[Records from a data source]
(* ===== verification/EnvCallback.v ===== *)
(** * EnvCallback: callbacks of environment variables (env/callback.c)

    A callback is a function that the table calls when a variable changes.  The
    functions are in an array that the linker builds, here the parameter
    [clbks]; which variable has which callback is in the list of the variable
    ".callbacks" and in a static list.  [callback_hooks] gives the callbacks of
    new variables to the table.  The section [program] puts the table of the
    program together: the permission check of EnvFlags, the callbacks of new
    variables, and what the callbacks of ".flags" and ".callbacks" do to the
    table. *)

From Stdlib Require Import ZArith Lia List Znumtheory String Ascii.
From stdpp Require Import base numbers list option gmap.
From S2P Require Import Prelude Ctype Hashtable EnvText EnvAttr EnvFlags.

#[local] Open Scope Z_scope.

(** The functions are their addresses. *)
Record env_clbk_tbl := { clbk_name : str; clbk_callback : Z }.

Definition ENV_CALLBACK_LIST_STATIC : str :=
  chars "\.callbacks:callbacks,\.flags:flags,baudrate:baudrate,bootfile:bootfile,ipaddr:ipaddr,gatewayip:gatewayip,netmask:netmask,serverip:serverip,nvlan:nvlan,vlan:vlan,eth\d*addr:ethaddr,loadaddr:loadaddr,stdin:console,stdout:console,stderr:console,serial#:serialno,".

(** The array [callback_name] of the source. *)
Definition CALLBACK_NAME_SIZE : Z := 256.

Section callbacks.
Context `{!EnvHooks, !Regex} (clbks : list env_clbk_tbl).

Fixpoint find_in (tbl : list env_clbk_tbl) (name : str) : option env_clbk_tbl :=
  match tbl with
  | [] => None
  | clbkp :: tbl => if strcmp name (clbk_name clbkp) =? 0 then Some clbkp else find_in tbl name
  end.

Definition find_env_callback (name : option str) : option env_clbk_tbl :=
  match name with
  | None => None
  | Some name => find_in clbks name
  end.

(** The callback of a new entry that has the callback [old]; [callback_list] is
    the value of ".callbacks" at the first call. *)
Definition callback_init (callback_list : option str) (var_name : str) (old : option Z) : option (option Z) :=
  '(ret, callback_name) ← (match callback_list with
    | Some _ => env_attr_lookup callback_list var_name (Some CALLBACK_NAME_SIZE)
    | None => Some (1, None)
    end);
  '(ret, callback_name) ← (if negb (ret =? 0)
    then env_attr_lookup (Some ENV_CALLBACK_LIST_STATIC) var_name (Some CALLBACK_NAME_SIZE)
    else Some (ret, callback_name));
  let callback_name := default [] callback_name in
  if (ret =? 0) && negb (bool_decide (callback_name = [])) then
    match find_env_callback (Some callback_name) with
    | Some clbkp => Some (Some (clbk_callback clbkp))
    | None => Some old
    end
  else Some old.

Definition set_entry_callback (e : env_entry) (c : option Z) : env_entry :=
  {| key := key e; data := data e; callback := c; flags := flags e |}.

Definition clear_callback (entry : env_entry) : env_entry := set_entry_callback entry None.

(** The callback that the attributes of a list entry give to a variable. *)
Definition callback_of (value : option str) (old : option Z) : option Z :=
  match value with
  | None | Some [] => None
  | Some _ =>
      match find_env_callback value with
      | Some clbkp => Some (clbk_callback clbkp)
      | None => old
      end
  end.

Definition set_callback (name : str) (value : option str) (htab : hsearch_data) : option hsearch_data :=
  change_entry name (λ ep, Some (set_entry_callback ep (callback_of value (callback ep)))) htab.

Definition set_callback_walk (name : str) (value : option str) (htab : option hsearch_data)
    : Z * option hsearch_data :=
  (0, h ← htab; set_callback name value h).

Definition on_callbacks (value : option str) (htab : hsearch_data) : option hsearch_data :=
  h ← hwalk_update clear_callback htab;
  '(_, h) ← env_attr_walk (Some ENV_CALLBACK_LIST_STATIC) set_callback_walk (Some h);
  '(_, h) ← env_attr_walk value set_callback_walk h;
  h.

(** The callback that the entries of the lists give to a variable. *)
Definition callback_after : list (str * option str) → str → option Z := assigned callback_of None.

End callbacks.

(** The callbacks of new entries, for the table. *)
Definition callback_hooks (base : EnvHooks) (R : Regex) (clbks : list env_clbk_tbl) (callback_list : option str)
    : EnvHooks := {|
  change_ok := @change_ok base;
  run_callback := @run_callback base;
  env_callback_init := λ k, default None (@callback_init base R clbks callback_list k None);
  env_flags_init := @env_flags_init base;
  strdup := @strdup base;
  strdup_same := @strdup_same base;
  calloc_ok := @calloc_ok base;
  malloc_ok := @malloc_ok base
|}.

(** ** The table of the program *)

(** A name that a request may change the variable of. *)
Definition changes (q : request) : option str :=
  match q with Find _ => None | Enter k _ _ | Delete k _ => Some k end.

Section steps.
Context (H : EnvHooks).

Lemma map_step_other cap M q k : changes q ≠ Some k → (@map_step H cap M q).1 !! k = M !! k.
Proof.
  intros Hk. destruct q as [k'|k' d flag|k' flag]; cbn [map_step changes] in *; [done| |].
  - assert (k' ≠ k) by congruence. destruct (M !! k') as [e'|]; [|case_decide; [done|]];
      destruct (check_change _ _ _ _ _); cbn [fst]; try done; by rewrite lookup_insert_ne.
  - assert (k' ≠ k) by congruence. destruct (M !! k') as [e'|]; [|done].
    destruct (check_change _ _ _ _ _); cbn [fst]; try done. by rewrite lookup_delete_ne.
Qed.

(** A variable keeps its callback, and a new one gets it from the lists. *)
Lemma map_step_callback cap M q k e' : (@map_step H cap M q).1 !! k = Some e' →
  (∃ e, M !! k = Some e ∧ callback e' = callback e) ∨ callback e' = @env_callback_init H k.
Proof.
  destruct (decide (changes q = Some k)) as [Hq|Hq]; [|rewrite map_step_other by done; left; by exists e'].
  destruct q as [k'|k' d flag|k' flag]; cbn [map_step changes] in *; [done|injection Hq as ->..].
  - destruct (M !! k) as [e|] eqn:Ek; [|case_decide; [cbn [fst]; by rewrite Ek|]].
    + destruct (check_change _ _ _ _ _); cbn [fst]; [rewrite Ek; intros [= <-]; left; by exists e|].
      rewrite lookup_insert_eq. intros [= <-]. left. by exists e.
    + destruct (check_change _ _ _ _ _); cbn [fst]; [by rewrite Ek|]. rewrite lookup_insert_eq. intros [= <-]. by right.
  - destruct (M !! k) as [e|] eqn:Ek; [|cbn [fst]; by rewrite Ek].
    destruct (check_change _ _ _ _ _); cbn [fst]; [rewrite Ek; intros [= <-]; left; by exists e|by rewrite lookup_delete_eq].
Qed.
End steps.

Section program.
(** What the table does not take from the lists: the other callbacks and the
    memory; the matcher, the default environment, the values of ".flags" and
    ".callbacks" at the first use, the array of the functions, and the addresses
    of the two functions that change the table. *)
Context (base : EnvHooks) (R : Regex) (env_get_default : str → option str) (flags_list callback_list : option str).
Context (clbks : list env_clbk_tbl) (on_flags_addr on_callbacks_addr : Z).

(** The two functions return 0. *)
Definition env_hooks : EnvHooks := {|
  change_ok := Some (flags_check env_get_default);
  run_callback := λ c k d op flag,
    if (c =? on_flags_addr) || (c =? on_callbacks_addr) then false else @run_callback base c k d op flag;
  env_callback_init := λ k, default None (@callback_init base R clbks callback_list k None);
  env_flags_init := λ k, default 0 (@env_flags_init_entry base R flags_list k 0);
  strdup := @strdup base;
  strdup_same := @strdup_same base;
  calloc_ok := @calloc_ok base;
  malloc_ok := @malloc_ok base
|}.

(** What the callback of an entry does to the table. *)
Definition callback_effect (c : option Z) (value : option str) (htab : hsearch_data) : option hsearch_data :=
  match c with
  | Some a =>
      if a =? on_flags_addr then @on_flags env_hooks value htab
      else if a =? on_callbacks_addr then @on_callbacks env_hooks clbks value htab
      else Some htab
  | None => Some htab
  end.

(** A request to the table.  The callback has run when the request is granted;
    it runs before the value is stored or the entry removed, and changes only
    the flags or the callbacks of the entries, so the order makes no
    difference. *)
Definition env_step (htab : hsearch_data) (q : request) : option (hsearch_data * answer) :=
  '(h, a) ← @table_step env_hooks htab q;
  match q, a with
  | Enter _ d _, Found e => h ← callback_effect (callback e) (Some d) h; Some (h, a)
  | Delete k _, Removed => h ← callback_effect (vars htab !! k ≫= callback) None h; Some (h, a)
  | _, _ => Some (h, a)
  end.

Fixpoint env_run (htab : hsearch_data) (qs : list request) : option (hsearch_data * list answer) :=
  match qs with
  | [] => Some (htab, [])
  | q :: qs => '(htab, a) ← env_step htab q; '(htab, l) ← env_run htab qs; Some (htab, a :: l)
  end.

(** The callback changes the table. *)
Definition special (c : option Z) : bool :=
  match c with Some a => (a =? on_flags_addr) || (a =? on_callbacks_addr) | None => false end.

(** The name is not bound to such a callback: a name other than ".flags" and
    ".callbacks", unless the lists bind more names to their functions. *)
Definition plain (M : gmap str env_entry) (k : str) : Prop :=
  (∀ e, M !! k = Some e → special (callback e) = false) ∧ special (@env_callback_init env_hooks k) = false.

(** The request does not change the lists: its name is a plain one, or the
    variable is protected and the request not forced. *)
Definition keeps_lists (M : gmap str env_entry) (q : request) : Prop :=
  ∀ k, changes q = Some k → plain M k ∨ unforced q ∧ ∃ e, M !! k = Some e ∧ protected e.

Lemma plain_step cap M q k : plain M k → plain (@map_step env_hooks cap M q).1 k.
Proof.
  intros [Hp Hi]. split; [|done]. intros e' He'.
  destruct (map_step_callback env_hooks cap M q k e' He') as [(e & He & ->)| ->]; [by apply Hp|done].
Qed.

PROBLEM STATEMENT -> Among the entries above, the line containing "if a =? on_flags_addr", the line containing "match q, a with", and all lines between them are to be restated word for word; nothing else belongs in the reply.

RESULT BELOW ->
      if a =? on_flags_addr then @on_flags env_hooks value htab
      else if a =? on_callbacks_addr then @on_callbacks env_hooks clbks value htab
      else Some htab
  | None => Some htab
  end.

(** A request to the table.  The callback has run when the request is granted;
    it runs before the value is stored or the entry removed, and changes only
    the flags or the callbacks of the entries, so the order makes no
    difference. *)
Definition env_step (htab : hsearch_data) (q : request) : option (hsearch_data * answer) :=
  '(h, a) ← @table_step env_hooks htab q;
  match q, a with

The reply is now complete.